Robert Hultslander served as the last CIA station chief in Luanda, Angola
from July 1975 through to the evacuation of U.S. personnel in early
November 1975 as MPLA troops moved to take power over rival factions in the
Angolan civil war.  As part of his research for Conflicting Missions, in
1998 Piero Gleijeses sent a set of questions and drafts of sections of the
book to Mr. Hultslander regarding CIA analysis and operations in the
Angolan conflict. Hultslander's responses, sent via fax, along with the
questions, which have been reconstructed for the purpose of this posting,
are excerpted below. 
 

Background:  I had had no experience in Africa prior to my selection as
Chief in Luanda, in July 1975.  I was serving in [another] country, and had
very little time to "read in" prior to assuming the Angola command in
August. I had less than one week with the Angola Task Force in Washington,
and spent two days on my way into Luanda with officers involved in the
Angolan program. My mind was not clouded by many facts, and I had few
preconceptions prior to hitting the ground. Since I would not be directly
involved, I also had only rudimentary knowledge of our covert action
program. I volunteered to remain in Luanda after Angolan independence
(November 11,1975), although the Consulate was ordered to close. Initially
approved at the highest levels of State and CIA, Kissinger, afraid of a
potential hostage situation, decided on the day of the last refugee flight,
November 3, 1975, that every American diplomat had to leave Luanda
immediately. I strongly disagreed, and pointed out that the MPLA
desperately wanted to keep an official U.S. presence, and would protect
anyone who stayed behind. I lost the argument. The Consulate's convoy to
the airport departed without me; I arrived by motorcycle only minutes
before the flight left for Lisbon, I was only in Angola a few days over
three months, but continued to follow events from Lisbon for over three
years. 
 

QUESTION: What kind of knowledge did the CIA have of the Angolan liberation
movements prior to the outbreak of the civil war? 

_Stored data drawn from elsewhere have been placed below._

(* ===== verification/Region.v ===== *)
(** * Regions of nodes

    Models [src/vt/group/region]: the sets of nodes a group can be made of. A
    region is a [Range] (bounds and a stride), a [List] it owns, or a
    [ShallowList], a pointer into memory it does not own. The class's virtual
    methods are functions by cases on the three.

    [RegionSpec] says which nodes a region has ([members]) and that the
    operations respect it: [splitN], the one the construction of groups uses,
    cuts a region into non-empty pieces that give back its members in order. Two
    methods of [Range] do not respect it for strides other than one. *)

From S2P Require Import Prelude.
From S2P Require Import Sums.

Module Region.

(** [NodeType]. *)
Abbreviation BoundType := i16.

Record Range := MkRange {
  lo_ : Z;
  hi_ : Z;
  stride_ : Z;
  made_list_ : bool;
  made : list Z                     (* [list_] *)
}.
Record ListR := MkList { is_sorted_ : bool; list_ : list Z }.
(** [bound_]: what is in memory from the pointer on. *)
Record ShallowList := MkShallow { size_ : Z; bound_ : list Z }.

Inductive Region := RRange (r : Range) | RList (l : ListR) | RShallow (s : ShallowList).

(** ** The library's binary search on a vector *)

Fixpoint lower_bound_loop (fuel : nat) (l : list Z) (first len x : Z) : Z :=
  match fuel with
  | O => first
  | S fuel =>
      if 0 <? len then
        let half := len `div` 2 in
        let middle := first + half in
        if default 0 (l !! Z.to_nat middle) <? x
        then lower_bound_loop fuel l (middle + 1) (len - half - 1) x
        else lower_bound_loop fuel l first half x
      else first
  end.
Definition lower_bound (l : list Z) (x : Z) : Z :=
  lower_bound_loop (S (length l)) l 0 (Z.of_nat (length l)) x.
Definition binary_search (l : list Z) (x : Z) : bool :=
  match l !! Z.to_nat (lower_bound l x) with
  | Some y => negb (x <? y)
  | None => false
  end.

(** ** Range *)

(** The constructor; the arguments are converted on the way in. *)
Definition makeRange (in_lo in_hi in_stride : Z) : res Range :=
  vtAssert (1 <=? wrap BoundType in_stride)
    (Ok (MkRange (wrap BoundType in_lo) (wrap BoundType in_hi) (wrap BoundType in_stride) false [])).

Definition range_getSize (r : Range) : Z := wrap u64 (Z.quot (hi_ r - lo_ r) (stride_ r)).

Definition range_contains (r : Range) (node : Z) : bool :=
  if made_list_ r then binary_search (made r) node
  else (lo_ r <=? node) && (node <? hi_ r) && (Z.rem node (stride_ r) =? 0).

(** [for (i = lo_; i < hi_; i += stride_)]: [i] is a [BoundType] and can wrap. *)
Fixpoint makeList_loop (fuel : nat) (hi stride i : Z) : option (list Z) :=
  if i <? hi then
    match fuel with
    | O => None
    | S fuel => (i ::.) <$> makeList_loop fuel hi stride (wrap BoundType (i + stride))
    end
  else Some [].

(** A [BoundType] has [2^16] values: a loop longer than that does not end. *)
Definition makeList_fuel : nat := Z.to_nat (2 ^ 16).

Definition range_makeList (r : Range) : res (list Z * Range) :=
  if made_list_ r then Ok (made r, r)
  else match makeList_loop makeList_fuel (hi_ r) (stride_ r) (lo_ r) with
       | Some l => Ok (l, MkRange (lo_ r) (hi_ r) (stride_ r) true l)
       | None => Stop NoReturn
       end.

(** [Range(in_other, in_remove_extent)]. *)
Definition range_drop (r : Range) (in_remove_extent : Z) : res Range :=
  makeRange (lo_ r + in_remove_extent * stride_ r) (hi_ r) (stride_ r).

Definition range_tail (r : Range) : res Range := makeRange (lo_ r + stride_ r) (hi_ r) (stride_ r).

Definition range_split (r : Range) : res (Range * Range) :=
  let size := range_getSize r in
  let span := Z.quot (hi_ r - lo_ r) 2 in
  vtAssert (2 <=? size)
    (r1 ← makeRange (lo_ r) (lo_ r + span) (stride_ r);
     r2 ← makeRange (lo_ r + span) (hi_ r) (stride_ r);
     Ok (r1, r2)).

(** The body of [splitN]'s loop is run [n] times from [split] on; the regions are
    those given to [apply], in order. *)
Fixpoint range_splitN_loop (n : nat) (split num_splits child_size cur_lo : Z) (r : Range)
    : res (list Range) :=
  match n with
  | O => Ok []
  | S n =>
      let hi_bound := if split =? num_splits - 1 then hi_ r
                      else Z.min (hi_ r) (cur_lo + child_size * stride_ r) in
      r1 ← makeRange cur_lo hi_bound (stride_ r);
      rs ← range_splitN_loop n (split + 1) num_splits child_size
             (wrap BoundType (cur_lo + child_size * stride_ r)) r;
      Ok (r1 :: rs)
  end.
Definition range_splitN (nsplits : Z) (r : Range) : res (list Range) :=
  let size := wrap i32 (range_getSize r) in
  let num_splits := Z.min nsplits size in
  range_splitN_loop (Z.to_nat num_splits) 0 num_splits (Z.quot size num_splits) (lo_ r) r.

(** ** List *)

Definition list_getSize (l : ListR) : Z := Z.of_nat (length (list_ l)).
Definition list_sort (l : ListR) : ListR :=
  if is_sorted_ l then l else MkList true (merge_sort Z.le (list_ l)).
Definition list_contains (l : ListR) (node : Z) : bool :=
  if is_sorted_ l then binary_search (list_ l) node else existsb (Z.eqb node) (list_ l).
Definition list_drop (l : ListR) (in_remove_extent : Z) : ListR :=
  MkList (is_sorted_ l) (drop (Z.to_nat in_remove_extent) (list_ l)).
(** The constructor from a pointer and a size. *)
Definition makeListFrom (mem : list Z) (size : Z) (is_sorted : bool) : ListR :=
  MkList is_sorted (take (Z.to_nat size) mem).
Definition list_head (l : ListR) : res Z :=
  match list_ l with x :: _ => Ok x | [] => Stop AssertFailed end.
Definition list_tail (l : ListR) : ListR := MkList false (drop 1 (list_ l)).
Definition list_split (l : ListR) : res (ListR * ListR) :=
  let size := list_getSize l in
  vtAssert (2 <=? size)
    (let half := Z.to_nat (size `div` 2) in
     Ok (MkList false (take half (list_ l)), MkList false (drop half (list_ l)))).
Fixpoint list_splitN_loop (n : nat) (split num_splits child_size size cur_idx : Z) (l : ListR)
    : list ListR :=
  match n with
  | O => []
  | S n =>
      let cur_max := if split =? num_splits - 1 then size else Z.min size (cur_idx + child_size) in
      MkList false (take (Z.to_nat (cur_max - cur_idx)) (drop (Z.to_nat cur_idx) (list_ l)))
        :: list_splitN_loop n (split + 1) num_splits child_size size cur_max l
  end.
Definition list_splitN (nsplits : Z) (l : ListR) : list ListR :=
  let size := wrap i32 (list_getSize l) in
  let num_splits := Z.min nsplits size in
  list_splitN_loop (Z.to_nat num_splits) 0 num_splits (Z.quot size num_splits) size 0 l.

(** ** ShallowList *)

Definition shallow_of_list (l : list Z) : ShallowList := MkShallow (Z.of_nat (length l)) l.
Definition shallow_nodes (s : ShallowList) : list Z := take (Z.to_nat (size_ s)) (bound_ s).
Definition shallow_contains (s : ShallowList) (node : Z) : bool :=
  existsb (Z.eqb node) (shallow_nodes s).
(** [*bound_]; a read beyond the memory is undefined, here a stop. *)
Definition shallow_head (s : ShallowList) : res Z :=
  match bound_ s with x :: _ => Ok x | [] => Stop AbortCalled end.
Definition shallow_tail (s : ShallowList) : ShallowList :=
  MkShallow (wrap u64 (size_ s - 1)) (drop 1 (bound_ s)).
Definition shallow_split (s : ShallowList) : res (ShallowList * ShallowList) :=
  vtAssert (2 <=? size_ s)
    (let c1_size := size_ s `div` 2 in
     Ok (MkShallow c1_size (bound_ s), MkShallow (size_ s - c1_size) (drop (Z.to_nat c1_size) (bound_ s)))).
(** [cur] is [cur_bound - bound_]. *)
Fixpoint shallow_splitN_loop (n : nat) (split num_splits child_size size cur : Z) (s : ShallowList)
    : list ShallowList :=
  match n with
  | O => []
  | S n =>
      let max_left := size - cur in
      let min_val := if split =? num_splits - 1 then max_left else Z.min child_size (wrap i32 max_left) in
      MkShallow (wrap u64 min_val) (drop (Z.to_nat cur) (bound_ s))
        :: shallow_splitN_loop n (split + 1) num_splits child_size size (cur + min_val) s
  end.
Definition shallow_splitN (nsplits : Z) (s : ShallowList) : list ShallowList :=
  let size := wrap i32 (size_ s) in
  let num_splits := Z.min nsplits size in
  shallow_splitN_loop (Z.to_nat num_splits) 0 num_splits (Z.quot size num_splits) size 0 s.

(** ** The virtual methods *)

Definition getSize (r : Region) : Z :=
  match r with RRange r => range_getSize r | RList l => list_getSize l | RShallow s => size_ s end.
Definition sort (r : Region) : res Region :=
  match r with
  | RRange _ => Ok r
  | RList l => Ok (RList (list_sort l))
  | RShallow _ => Stop AssertFailed
  end.
Definition contains (r : Region) (node : Z) : bool :=
  match r with
  | RRange r => range_contains r node
  | RList l => list_contains l node
  | RShallow s => shallow_contains s node
  end.
Definition makeList (r : Region) : res (list Z * Region) :=
  match r with
  | RRange r => '(l, r) ← range_makeList r; Ok (l, RRange r)
  | RList l => Ok (list_ l, RList l)
  | RShallow _ => Stop AssertFailed
  end.
Definition isList (r : Region) : bool := match r with RRange _ => false | _ => true end.
Definition head (r : Region) : res Z :=
  match r with RRange r => Ok (lo_ r) | RList l => list_head l | RShallow s => shallow_head s end.
Definition tail (r : Region) : res Region :=
  match r with
  | RRange r => RRange <$> range_tail r
  | RList l => Ok (RList (list_tail l))
  | RShallow s => Ok (RShallow (shallow_tail s))
  end.
Definition split (r : Region) : res (Region * Region) :=
  match r with
  | RRange r => '(a, b) ← range_split r; Ok (RRange a, RRange b)
  | RList l => '(a, b) ← list_split l; Ok (RList a, RList b)
  | RShallow s => '(a, b) ← shallow_split s; Ok (RShallow a, RShallow b)
  end.
(** A copy of a [ShallowList] owns its nodes and is taken to be sorted. *)
Definition copy (r : Region) : Region :=
  match r with
  | RShallow s => RList (makeListFrom (bound_ s) (size_ s) true)
  | _ => r
  end.
Definition splitN (nsplits : Z) (r : Region) : res (list Region) :=
  match r with
  | RRange r => rs ← range_splitN nsplits r; Ok (map RRange rs)
  | RList l => Ok (map RList (list_splitN nsplits l))
  | RShallow s => Ok (map RShallow (shallow_splitN nsplits s))
  end.

End Region.

(** ** What regions are, and that the operations respect it *)

Module RegionSpec.
Import Region.

(** The nodes of a range: [lo], [lo + stride], ... below [hi]. *)
Definition range_count (lo hi stride : Z) : Z := (hi - lo + stride - 1) / stride.
Definition range_nodes (lo hi stride : Z) : list Z :=
  (fun k => lo + k * stride) <$> seqZ 0 (range_count lo hi stride).

Definition members (r : Region) : list Z :=
  match r with
  | RRange r => range_nodes (lo_ r) (hi_ r) (stride_ r)
  | RList l => list_ l
  | RShallow s => shallow_nodes s
  end.

(** Bounds far enough below the largest [BoundType] that no step over the range
    wraps. An empty range may begin up to a stride after its end (so does the tail
    of the last node). *)
Record range_ok (r : Range) : Prop := {
  ro_stride : 1 <= stride_ r;
  ro_lo : 0 <= lo_ r;
  ro_order : lo_ r < hi_ r + stride_ r;
  ro_hi : hi_ r + stride_ r <= 2 ^ 15;
  ro_made : made_list_ r = true -> made r = range_nodes (lo_ r) (hi_ r) (stride_ r)
}.

Definition region_ok (r : Region) : Prop :=
  match r with
  | RRange r => range_ok r
  | RList l => Z.of_nat (length (list_ l)) < 2 ^ 31 /\ (is_sorted_ l = true -> Sorted Z.le (list_ l))
  | RShallow s => 0 <= size_ s <= Z.of_nat (length (bound_ s)) /\ size_ s < 2 ^ 31
  end.

(** *** Nodes of a range *)

Lemma elem_of_range_nodes lo hi s x :
  1 <= s -> x ∈ range_nodes lo hi s <-> lo <= x < hi /\ (s | x - lo).
Proof.
  intros Hs. unfold range_nodes, range_count. rewrite list_elem_of_fmap. setoid_rewrite elem_of_seqZ. split.
  - intros (k & -> & Hk). split; [|exists k; lia]. split; [nia|].
    assert (k + 1 <= (hi - lo + s - 1) / s) as H by lia.
    apply Z.mul_le_mono_nonneg_r with (p := s) in H; [|lia].
    pose proof (Z.mul_div_le (hi - lo + s - 1) s). lia.
  - intros [Hx [k Hk]]. exists k. split; [lia|]. split; [nia|].
    apply Z.lt_le_trans with (k + 1); [lia|]. simpl.
    apply Z.div_le_lower_bound; nia.
Qed.

Lemma range_nodes_nil lo hi s : 1 <= s -> hi <= lo -> range_nodes lo hi s = [].
Proof.
  intros Hs Hl. destruct (range_nodes lo hi s) as [|x l] eqn:E; [done|].
  assert (x ∈ range_nodes lo hi s) as H by (rewrite E; left).
  apply elem_of_range_nodes in H; lia.
Qed.

Lemma range_nodes_app lo mid hi s k :
  1 <= s -> 0 <= k -> mid = lo + k * s -> mid <= hi ->
  range_nodes lo hi s = range_nodes lo mid s ++ range_nodes mid hi s.
Proof.
  intros Hs Hk -> Hm. unfold range_nodes, range_count.
  replace (hi - lo + s - 1) with ((hi - (lo + k * s) + s - 1) + k * s) by lia.
  replace (lo + k * s - lo + s - 1) with (s - 1 + k * s) by lia.
  rewrite !Z.div_add by lia. rewrite (Z.div_small (s - 1)) by lia.
  assert (0 <= (hi - (lo + k * s) + s - 1) / s) as Hn by (apply Z.div_pos; lia).
  rewrite (Z.add_comm _ k), seqZ_app by lia. rewrite fmap_app. f_equal.
  rewrite (Z.add_comm 0 k), <- (fmap_add_seqZ k 0), <- list_fmap_compose.
  apply list_fmap_ext. intros i x _. simpl. lia.
Qed.

Lemma range_nodes_cons lo hi s :
  1 <= s -> lo < hi -> range_nodes lo hi s = lo :: range_nodes (lo + s) hi s.
Proof.
  intros Hs Hl. destruct (decide (lo + s <= hi)).
  - rewrite (range_nodes_app lo (lo + s) hi s 1) by lia.
    unfold range_nodes at 1, range_count.
    replace (lo + s - lo + s - 1) with (s - 1 + 1 * s) by lia.
    rewrite Z.div_add, Z.div_small by lia. simpl. f_equal. lia.
  - rewrite (range_nodes_nil (lo + s)) by lia. unfold range_nodes, range_count.
    replace (hi - lo + s - 1) with (hi - lo - 1 + 1 * s) by lia.
    rewrite Z.div_add, Z.div_small by lia. simpl. f_equal. lia.
Qed.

An Agency office was established in Luanda in 1964, chiefly to report on
various African Liberation movements. (Since Angola was a Portuguese
colony, Lisbon had provided coverage, routinely.) This office was closed in
1967, mainly as you suggest, "to humor the Portuguese," end the Agency was
forced to rely on "off-shore" coverage, mainly from Kinshasa, Lusaka, and
Lisbon. Responding to the worsening crisis following the Portuguese
Revolution, the Agency decided to send a few officers to Luanda on
temporary duty in March 1975. I followed as quickly as possible, arriving
in early August To the best of my knowledge, the bulk of the CIA's
reporting in 1974 and 1975 did in fact come from Kinshasa. Holden Roberto
was well known to the US Government which enjoyed good access to Roberto
and his chief lieutenants, facilitated by his father-in-law, Zairian
strongman Mobuto. On the other hand, we had little contact with UNITA (or
Savimbi) until UNITA emerged as the third major power player. Also, as you
mention in your study, Savimbi was not trusted because of his Chinese
communist contacts and his flirtation with Maoist philosophy. The Luanda
Consulate reported in June 1974 that Savimbi was ideologically sympathetic
to Maoism. The Lusaka Embassy also reported Savimbi was pro-Chinese and a
racist. The CIA took issue with these reports, and argued that Savimbi was
a nationalist exploring various means to gain assistance for his own
liberation movement, The Luanda Consulate subsequently modified its
critical reporting on Savimbi, but continued to believe that he was
paranoid and self-pitying. 
 

QUESTION: What was your own assessment of Agostinho Neto and the MPLA?
UNITA and the FNLA?

I came to share [U.S. embassy Consul General Tom] Killoran's assessment
that the MPLA was the best qualified movement to govern Angola. Many of its
leaders were educated at the University of Coimbra and, a few at Patrice
Lumumba University in Moscow. Although many outwardly embraced Marxism,
they were much closer to European radical socialism than to Soviet
Marxist-Leninism. Lucio Lara, a mulatto intellectual, was probably a
convinced communist (in the old, Cold War sense). Agostinho Neto, the
undisputed leader of the MPLA, however, was more moderate. A protestant
minister, he was married to a Portuguese, and had many close Portuguese
friends. His trusted doctor, and unofficial advisor, Armenio Ferreira, was
Portuguese and lived in Lisbon. Other senior MPLA leaders were impressive:
Lopo do Nacimiento, Paula Jorge, Nito Alves, Carlos Rocha, and Iko Carreira
were smart political operatives. Chieto and Dangereux were good military
commanders, etc. In addition, the MPLA was the least tribal of the three
movements. Neto and most of the top cadre were Mbundu, but the MPLA
welcomed many different tribes, unlike the FMLN (Bakongo) and UNITA
(Ovimbundu). Despite the uncontested communist background of many of the
MPLA's leaders, they were more effective, better educated, better trained
and better motivated. The rank and file also were better motivated
(particularly the armed combatants, who fought harder and with more
determination). Portuguese Angolans overwhelmingly supported the MPLA.
Unfortunately, the CIA's association with the FNLA and UNITA tainted its
analysis. As is frequently the case when intelligence collection and
analysis are wedded to covert action programs, objectivity and truth become
victims of political expediency. I believe this was the case in Angola. No
one wanted to believe the Consulate's reporting, and Killoran's courageous
and accurate analysis was ignored. He sacrificed his career in the State
Department when he refused to bend his reporting to Kissinger's policy.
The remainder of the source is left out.